Multifunctional organic semiconductor for dopant-free perovskite solar cells

Replacing the orthogonal molecular core in 2,2′,7,7′-Tetrakis[N,N-di(4-methoxyphenyl)amino]− 9,9′-spirobifluorene (spiro-OMeTAD) with π-conjugated functional group is a promising strategy for designing of dopant-free hole transport materials (HTMs) for perovskite solar cells (PSCs). Here, an organic molecule with 9-fluorenone core, namely TPA-9F (2,7-bis(4-(bis(4-methoxyphenyl)amino)phenyl)− 9 H-fluoren-9-one), which featuring with excellent intermolecualr and interlayer interaction, was successfully developed and applied in PSCs. It’s found that TPA-9F shows multifunctional characteristics, such as close interlayer interaction with perovskite surface, strong hole transport capacity and hydrophobicity. As a result, mesoscopic n-i-p structured PSCs employing dopant-free TPA-9F as HTM exhibit a high efficiency of 18.40%, which is much higher than that using dopant-free spiro-OMeTAD (9.38%).

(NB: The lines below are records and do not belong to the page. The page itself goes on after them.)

(* ===== verification/CrashDevice.v ===== *)
(** * The crash-testing device: [tests/support/crash_device.rs]

    Two block images, [volatile] and [durable]; every write and flush is
    numbered once the device is armed, and the one numbered [crash_at] fails
    before it takes effect.  [reboot] drops what was not flushed.  This is the
    crate's executable statement of the crash model; here it is an instance of
    the device contract, so that every theorem proved against the contract
    covers every crash point of it. *)

From S2P Require Import Prelude Bytes Block.

Record CrashDevice : Type := mkCrashDevice {
  cd_durable : list block;
  cd_volatile : list block;
  crash_at : option Z;
  operations : Z;
  armed : bool;
}.

Definition crash_new (blocks : Z) : CrashDevice :=
  let durable := replicate (Z.to_nat blocks) zero_block in
  mkCrashDevice durable durable None 0 false.

Definition arm (at_op : option Z) (self : CrashDevice) : CrashDevice :=
  mkCrashDevice (cd_durable self) (cd_volatile self) at_op 0 true.

Definition reboot (self : CrashDevice) : CrashDevice :=
  mkCrashDevice (cd_durable self) (cd_durable self) None 0 false.

(** The counter is a [usize]; a run of 2^64 operations is not considered. *)
Definition before_mutation : M CrashDevice unit := fun self =>
  if armed self && bool_decide (crash_at self = Some (operations self)) then
    (Err (other_error ("deterministic crash at mutation operation " +:+ pretty (operations self))),
     self)
  else if armed self then
    (Ok tt, mkCrashDevice (cd_durable self) (cd_volatile self) (crash_at self)
              (operations self + 1) (armed self))
  else (Ok tt, self).

Definition crash_read_block (block : Z) : M CrashDevice (list Z) := fun self =>
  (let? index := ok_or (usize_try_from block) (invalid_input "block exceeds usize") in
   ok_or (cd_volatile self !! Z.to_nat index) (unexpected_eof "invalid block"), self).

Definition crash_write_block (block : Z) (buf : list Z) : M CrashDevice unit :=
  do! before_mutation in
  let! index := ilift (ok_or (usize_try_from block) (invalid_input "block exceeds usize")) in
  fun self =>
    match cd_volatile self !! Z.to_nat index with
    | None => (Err (unexpected_eof "invalid block"), self)
    | Some _ => (Ok tt, mkCrashDevice (cd_durable self) (<[Z.to_nat index := buf]> (cd_volatile self))
                          (crash_at self) (operations self) (armed self))
    end.

Definition crash_flush : M CrashDevice unit :=
  do! before_mutation in
  fun self => (Ok tt, mkCrashDevice (cd_volatile self) (cd_volatile self) (crash_at self)
                        (operations self) (armed self)).

#[global] Instance CrashDevice_BlockDevice : BlockDevice CrashDevice := {
  block_count := fun self => zlen (cd_volatile self);
  read_block := crash_read_block;
  write_block := crash_write_block;
  flush := crash_flush;
}.

Definition crash_ok (self : CrashDevice) : Prop :=
  zlen (cd_durable self) = zlen (cd_volatile self) /\ is_u64 (zlen (cd_volatile self)) /\
  Forall block_ok (cd_volatile self) /\ Forall block_ok (cd_durable self).

(** No crash is scheduled. *)
Definition crash_healthy (self : CrashDevice) : Prop := armed self = false \/ crash_at self = None.

Lemma before_mutation_spec d :
  wp before_mutation
    (fun _ d' => cd_durable d' = cd_durable d /\ cd_volatile d' = cd_volatile d /\
       (crash_healthy d -> crash_healthy d'))
    (fun _ d' => d' = d /\ ~ crash_healthy d) d.
Proof.
  unfold wp, before_mutation, crash_healthy. destruct (armed d) eqn:Ha; simpl; [|by rewrite Ha].
  case_bool_decide as Hc; [|done]. rewrite Hc. naive_solver.
Qed.

#[global] Program Instance CrashDevice_laws : DeviceLaws CrashDevice := {
  dev_ok := crash_ok;
  healthy := crash_healthy;
  volatile := cd_volatile;
  durable := cd_durable;
}.
Next Obligation. by intros d (? & ? & ? & ?). Qed.
Next Obligation.
  intros d b Hok Hb. unfold wp. simpl. unfold crash_read_block.
  destruct (usize_try_from b) as [i|] eqn:Hi; simpl.
  - unfold usize_try_from, try_from in Hi. case_match; simplify_eq. bool_facts.
    destruct (cd_volatile d !! Z.to_nat i) eqn:Hl; simpl; [done|].
    repeat split; [apply Hok..|]. intros _. apply lookup_ge_None in Hl. unfold zlen. lia.
  - repeat split; [apply Hok..|]. intros _. destruct Hok as (_ & Hu & _).
    unfold usize_try_from, try_from in Hi. case_match; [done|]. bool_facts. ulia.
Qed.
Next Obligation.
  intros d b data Hok Hb Hd. simpl. unfold crash_write_block. apply wp_bind.
  eapply wp_mono; [apply before_mutation_spec|..]; simpl.
  2: { intros e d' [-> Hn]. done. }
  intros [] d' (Hs & Hv & Hh). apply wp_bind, wp_lift.
  destruct Hok as (Hl & Hu & Hb1 & Hb2).
  assert (Hok' : crash_ok d') by (unfold crash_ok; by rewrite Hs, Hv).
  destruct (usize_try_from b) as [i|] eqn:Hi; simpl.
  - unfold usize_try_from, try_from in Hi. case_match; simplify_eq. bool_facts.
    unfold wp. destruct (cd_volatile d' !! Z.to_nat i) eqn:Hlk; simpl; rewrite <- Hv.
    + split; [apply lookup_lt_Some in Hlk; unfold zlen; lia|]. repeat split; simpl; try done.
      * rewrite zlen_insert. apply Hok'.
      * rewrite zlen_insert. apply Hok'.
      * rewrite zlen_insert. apply Hok'.
      * apply Forall_insert; [apply Hok'|done].
      * apply Hok'.
    + repeat split; try done; try apply Hok'. intros _. apply lookup_ge_None in Hlk. unfold zlen. lia.
  - repeat split; try done; try apply Hok'. intros _.
    unfold usize_try_from, try_from in Hi. case_match; [done|]. bool_facts. ulia.
Qed.
Next Obligation.
  intros d Hok. simpl. unfold crash_flush. apply wp_bind.
  eapply wp_mono; [apply before_mutation_spec|..]; simpl.
  2: { intros e d' [-> Hn]. done. }
  intros [] d' (Hs & Hv & Hh). unfold wp. destruct Hok as (Hl & Hu & Hb1 & Hb2).
  unfold crash_ok, crash_healthy in *. simpl. by rewrite Hv.
Qed.

(** After a reboot the durable image is all there is, and nothing fails. *)
Lemma reboot_state d s : crashed d s -> at_state true (reboot d) s s.
Proof.
  intros [(Hl & Hu & Hb1 & Hb2) <-]. unfold at_state. simpl. unfold crash_ok, crash_healthy. simpl.
  rewrite Hl. auto.
Qed.

Lemma crash_new_state n :
  is_u64 n -> at_state true (crash_new n) (replicate (Z.to_nat n) zero_block)
                (replicate (Z.to_nat n) zero_block).
Proof.
  intros Hn. unfold at_state, crash_new. simpl. unfold crash_ok, crash_healthy. simpl.
  rewrite zlen_replicate. replace (Z.of_nat (Z.to_nat n)) with n by ulia.
  repeat split; auto; try apply Hn; apply Forall_replicate, zero_block_ok.
Qed.

Lemma arm_state a h d v s : at_state h d v s -> at_state false (arm a d) v s.
Proof. intros (Hok & Hv & Hs & _). by repeat split; try apply Hok. Qed.
Lemma zlen_magic : zlen SUPERBLOCK_MAGIC = 8.
Proof. done. Qed.
#[local] Hint Rewrite zlen_magic : zlen.

(** The encoded block, field by field. *)
Lemma encode_fields sb :
  encode sb =
    SUPERBLOCK_MAGIC ++ u32_le FORMAT_VERSION ++ u32_le FORMAT_BLOCK_SIZE ++
    u64_le (total_blocks sb) ++ u64_le (journal_start sb) ++ u64_le (journal_blocks sb) ++
    u64_le (allocation_start sb) ++ u64_le (allocation_blocks sb) ++ u64_le (inode_start sb) ++
    u64_le (inode_blocks sb) ++ u64_le (directory_start sb) ++ u64_le (directory_blocks sb) ++
    zeros (BLOCK_SIZE - HEADER_LEN).
Proof.
  unfold encode. change (zeros BLOCK_SIZE) with ([] ++ zeros BLOCK_SIZE). fill_fields.
  by rewrite app_nil_l.
Qed.

Lemma encode_ok sb : block_ok (encode sb).
Proof.
  rewrite encode_fields. split; [by zside|].
  assert (Forall is_byte SUPERBLOCK_MAGIC) by (repeat constructor; done).
  auto 20 with bytes.
Qed.

(** Every field is read back. *)
Lemma encode_reads sb : sb_wf sb ->
  sub (encode sb) MAGIC_OFFSET 8 = SUPERBLOCK_MAGIC /\
  read_u32_le (encode sb) VERSION_OFFSET = FORMAT_VERSION /\
  read_u32_le (encode sb) BLOCK_SIZE_OFFSET = FORMAT_BLOCK_SIZE /\
  read_u64_le (encode sb) TOTAL_BLOCKS_OFFSET = total_blocks sb /\
  read_u64_le (encode sb) JOURNAL_START_OFFSET = journal_start sb /\
  read_u64_le (encode sb) JOURNAL_BLOCKS_OFFSET = journal_blocks sb /\
  read_u64_le (encode sb) ALLOCATION_START_OFFSET = allocation_start sb /\
  read_u64_le (encode sb) ALLOCATION_BLOCKS_OFFSET = allocation_blocks sb /\
  read_u64_le (encode sb) INODE_START_OFFSET = inode_start sb /\
  read_u64_le (encode sb) INODE_BLOCKS_OFFSET = inode_blocks sb /\
  read_u64_le (encode sb) DIRECTORY_START_OFFSET = directory_start sb /\
  read_u64_le (encode sb) DIRECTORY_BLOCKS_OFFSET = directory_blocks sb /\
  drop (Z.to_nat HEADER_LEN) (encode sb) = zeros (BLOCK_SIZE - HEADER_LEN).
Proof.
  intros Hwf. pose proof (sb_wf_bounds sb Hwf) as Hb.
  rewrite encode_fields. unfold read_u32_le, read_u64_le.
  split; [by field_at|].
  do 2 (split; [field_at; by rewrite from_u32_le|]).
  do 9 (split; [field_at; apply from_u64_le; ulia|]).
  rewrite !app_assoc, drop_app_length'; [done|].
  apply Nat2Z.inj. change (Z.of_nat (length ?l)) with (zlen l). zside.
Qed.

Lemma decode_encode sb : sb_wf sb -> decode (encode sb) = Ok sb.
Proof.
  intros Hwf. pose proof (sb_wf_bounds sb Hwf) as Hb.
  destruct (encode_reads sb Hwf) as (E1&E2&E3&E4&E5&E6&E7&E8&E9&E10&E11&E12&E13).
  unfold decode. rewrite zlen_magic, E1, E2, E3, E4, E5, E6, E7, E8, E9, E10, E11, E12, E13.
  rewrite (wf_allocation sb Hwf), any_nonzero_zeros. unfold SUPERBLOCK_BLOCK.
  rewrite !checked_add_le by lia. rewrite bytes_eqb_refl. simpl.
  rewrite (proj2 (Z.eqb_eq (journal_start sb) _)) by lia.
  rewrite (proj2 (Z.eqb_neq (journal_blocks sb) _)), (proj2 (Z.eqb_neq (inode_blocks sb) _)),
    (proj2 (Z.eqb_neq (directory_blocks sb) _)) by lia. simpl.
  rewrite (proj2 (Z.eqb_eq (allocation_start sb) _)) by lia. rewrite Z.eqb_refl.
  rewrite (proj2 (Z.eqb_eq (inode_start sb) _)) by lia.
  rewrite (proj2 (Z.eqb_eq (directory_start sb) _)) by lia.
  rewrite (proj2 (Z.leb_le _ (total_blocks sb))) by lia.
  by destruct sb.
Qed.

(** A block that decodes is the canonical encoding of what it decodes to. *)
Lemma encode_decode b sb : block_ok b -> decode b = Ok sb -> sb_wf sb /\ encode sb = b.
Proof.
  intros [Hl Hb] H. unfold BLOCK_SIZE in Hl.
  assert (Hu : forall off, 0 <= off -> off + 8 <= 4096 -> is_u64 (read_u64_le b off)).
  { intros off ? ?. unfold read_u64_le. pose proof (from_sub_bound b off 8 Hb).
    change (256 ^ 8) with (u64_max + 1) in *. unfold is_u64. lia. }
  unfold decode in H. inv_ok.
  repeat match goal with H : checked_add _ _ = Some _ |- _ => apply checked_add_Some in H as [-> ?] end.
  bool_facts. unfold SUPERBLOCK_BLOCK in *. rewrite zlen_magic in *. split.
  - pose proof (Hu TOTAL_BLOCKS_OFFSET ltac:(done) ltac:(done)).
    pose proof (Hu JOURNAL_BLOCKS_OFFSET ltac:(done) ltac:(done)).
    pose proof (Hu INODE_BLOCKS_OFFSET ltac:(done) ltac:(done)).
    pose proof (Hu DIRECTORY_BLOCKS_OFFSET ltac:(done) ltac:(done)).
    constructor; simpl; try done; try ulia.
    by match goal with H : _ = ?x |- _ = Ok ?x => rewrite H | H : read_u64_le b ALLOCATION_BLOCKS_OFFSET = _ |- _ => rewrite H end.
  - rewrite encode_fields.
    cbn [total_blocks journal_start journal_blocks allocation_start allocation_blocks inode_start
         inode_blocks directory_start directory_blocks]. unfold read_u64_le.
    assert (Hr : forall off, 0 <= off -> off + 8 <= 4096 ->
                   u64_le (from_le_bytes (sub b off 8)) = sub b off 8).
    { intros. apply u64_le_from; [by apply Forall_sub|zside]. }
    rewrite !Hr by done. autounfold with consts in *.
    assert (Hm : sub b 0 8 = SUPERBLOCK_MAGIC) by by apply bytes_eqb_eq.
    assert (Hv : sub b 8 4 = u32_le 5).
    { rewrite <- (u32_le_from (sub b 8 4)); [|by apply Forall_sub|zside]. by f_equal. }
    assert (Hs : sub b 12 4 = u32_le 4096).
    { rewrite <- (u32_le_from (sub b 12 4)); [|by apply Forall_sub|zside]. by f_equal. }
    assert (Hz : sub b 88 4008 = zeros 4008).
    { unfold sub. rewrite take_ge by (rewrite length_drop; unfold zlen in Hl; lia).
      rewrite (any_nonzero_false (drop _ b)) by done. f_equal. zside. }
    unfold FORMAT_VERSION, FORMAT_BLOCK_SIZE. rewrite <- Hm, <- Hv, <- Hs.
    change (4096 - 88) with 4008. rewrite <- Hz.
    rewrite <- !sub_split by lia. by apply sub_all.
Qed.

(** A well-formed geometry whose byte size is a [u64], as every geometry of a
    file-backed device is. *)
Record geometry (sb : Superblock) : Prop := {
  geo_wf : sb_wf sb;
  geo_bytes : total_blocks sb * BLOCK_SIZE <= u64_max;
}.

Lemma geometry_bounds sb : geometry sb ->
  1 = journal_start sb /\ 1 <= journal_blocks sb /\
  allocation_start sb = 1 + journal_blocks sb /\ 1 <= allocation_blocks sb /\
  inode_start sb = allocation_start sb + allocation_blocks sb /\ 1 <= inode_blocks sb /\
  directory_start sb = inode_start sb + inode_blocks sb /\ 1 <= directory_blocks sb /\
  directory_start sb + directory_blocks sb <= total_blocks sb /\
  total_blocks sb * 4096 <= u64_max /\
  32 + (total_blocks sb + 7) / 8 <= allocation_blocks sb * 4096.
Proof. intros [Hwf Hb]. pose proof (sb_wf_bounds _ Hwf). unfold BLOCK_SIZE in *. lia. Qed.

Lemma superblock_geometry sb n j i dd :
  0 <= n -> n * BLOCK_SIZE <= u64_max -> 0 <= j -> 0 <= i -> 0 <= dd ->
  with_all_metadata_blocks n j i dd = Ok sb -> geometry sb /\ total_blocks sb = n.
Proof.
  intros Hpos Hn Hj Hi Hd Hsb.
  apply with_all_metadata_blocks_wf in Hsb as (Hwf & Ht & _); [|unfold is_u64, BLOCK_SIZE in *; lia|done..].
  split; [|done]. constructor; [done|]. by rewrite Ht.
Qed.

(** ** The claims *)

(** The superblock codec is exact: a block decodes to a superblock exactly
    when the superblock describes a well-formed layout and the block is its
    encoding, so decoding accepts no other block; decoding never panics. *)
Theorem superblock_codec_exact b sb :
  block_ok b -> decode b <> Panic /\ (decode b = Ok sb <-> sb_wf sb /\ b = encode sb).
Proof.
  intros Hb. split; [apply decode_no_panic|]. split.
  - intros H. by apply encode_decode in H as [? <-].
  - intros [Hwf ->]. by apply decode_encode.
Qed.

Lemma superblock_codec_exact_witness :
  let sb := mkSuperblock 12 1 4 5 1 6 2 8 2 in
  decode (encode sb) <> Panic /\ (decode (encode sb) = Ok sb <-> sb_wf sb /\ encode sb = encode sb).
Proof. exact (superblock_codec_exact (encode (mkSuperblock 12 1 4 5 1 6 2 8 2)) _ (encode_ok _)). Defined.

Lemma required_allocation_blocks_small n :
  0 <= n -> n <= 2 ^ 62 -> required_allocation_blocks n = Ok ((32 + (n + 7) / 8 + 4095) / 4096).
Proof.
  intros H0 Hn. unfold required_allocation_blocks, allocation_bitmap_bytes, ALLOCATION_IMAGE_HEADER_LEN.
  assert ((n + 7) / 8 <= 2 ^ 62) by (apply Z.div_le_upper_bound; lia).
  assert (0 <= (n + 7) / 8) by (apply Z.div_pos; lia).
  rewrite checked_add_le by ulia. simpl. rewrite checked_add_le by ulia. simpl.
  by rewrite checked_add_le by ulia.
Qed.

(** [Superblock::with_all_metadata_blocks] on every input: it succeeds
    exactly when each reservation is non-empty and the five regions fit the
    device, and then the layout is well formed, covers the whole device and
    has the requested sizes; otherwise it returns an error.  Overflowing
    sizes are rejected, and it never panics. *)
Theorem superblock_layout_total n j i dd :
  0 <= n <= 2 ^ 62 -> is_u64 j -> is_u64 i -> is_u64 dd ->
  let fits := 1 <= j /\ 1 <= i /\ 1 <= dd /\
    1 + j + (32 + (n + 7) / 8 + 4095) / 4096 + i + dd <= n in
  match with_all_metadata_blocks n j i dd with
  | Ok sb => fits /\ sb_wf sb /\ total_blocks sb = n /\ journal_blocks sb = j /\
      inode_blocks sb = i /\ directory_blocks sb = dd
  | Err _ => ~ fits
  | Panic => False
  end.
Proof.
  intros Hn Hj Hi Hd fits. destruct (with_all_metadata_blocks n j i dd) as [sb|e|] eqn:Hsb.
  - pose proof Hsb as Hwf. apply with_all_metadata_blocks_wf in Hwf as (Hwf & <- & <- & <- & <-); [|ulia..].
    split; [|done]. destruct Hwf. rewrite required_allocation_blocks_small in wf_allocation0 by lia.
    injection wf_allocation0 as Ha. unfold fits. lia.
  - intros (H1 & H2 & H3 & H4). revert Hsb. unfold with_all_metadata_blocks, SUPERBLOCK_BLOCK.
    rewrite required_allocation_blocks_small by lia.
    set (ab := (32 + (n + 7) / 8 + 4095) / 4096) in *.
    assert (0 <= ab) by (apply Z.div_pos; [assert (0 <= (n + 7) / 8) by (apply Z.div_pos; lia); lia|lia]).
    rewrite !(proj2 (Z.eqb_neq _ _)) by lia. ostep. unfold is_u64 in *.
    repeat (rewrite checked_add_le by ulia; ostep). rewrite (proj2 (Z.ltb_ge _ _)) by lia. done.
  - by eapply with_all_metadata_blocks_no_panic.
Qed.

Lemma superblock_layout_total_witness :
  let fits := 1 <= 4 /\ 1 <= 2 /\ 1 <= 2 /\
    1 + 4 + (32 + (12 + 7) / 8 + 4095) / 4096 + 2 + 2 <= 12 in
  match with_all_metadata_blocks 12 4 2 2 with
  | Ok sb => fits /\ sb_wf sb /\ total_blocks sb = 12 /\ journal_blocks sb = 4 /\
      inode_blocks sb = 2 /\ directory_blocks sb = 2
  | Err _ => ~ fits
  | Panic => False
  end.
Proof.
  exact (superblock_layout_total 12 4 2 2 ltac:(lia) ltac:(ulia) ltac:(ulia) ltac:(ulia)).
Defined.

(** A twelve-block file system with the default reservations. *)
Definition sample_sb : Superblock := mkSuperblock 12 1 4 5 1 6 2 8 2.

Lemma sample_new : superblock_new 12 = Ok sample_sb.
Proof. reflexivity. Qed.

Lemma sample_geometry : geometry sample_sb.
Proof. eapply superblock_geometry; [| | | | |exact sample_new]; done. Qed.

This work demonstrate the great potential of π-conjugated functional group in designing efficient organic p-type semiconductors for dopant-free PSCs. •A HTM with desired molecular planarity and close interlayer interaction with perovskite surface.•The hole mobility improved significantly by replacing the cross-linked core in the spiro-OMeTAD with 9-fluorenone.•The PSCs based on dopant-free TPA-9 F achieve a PCE of 18.40%.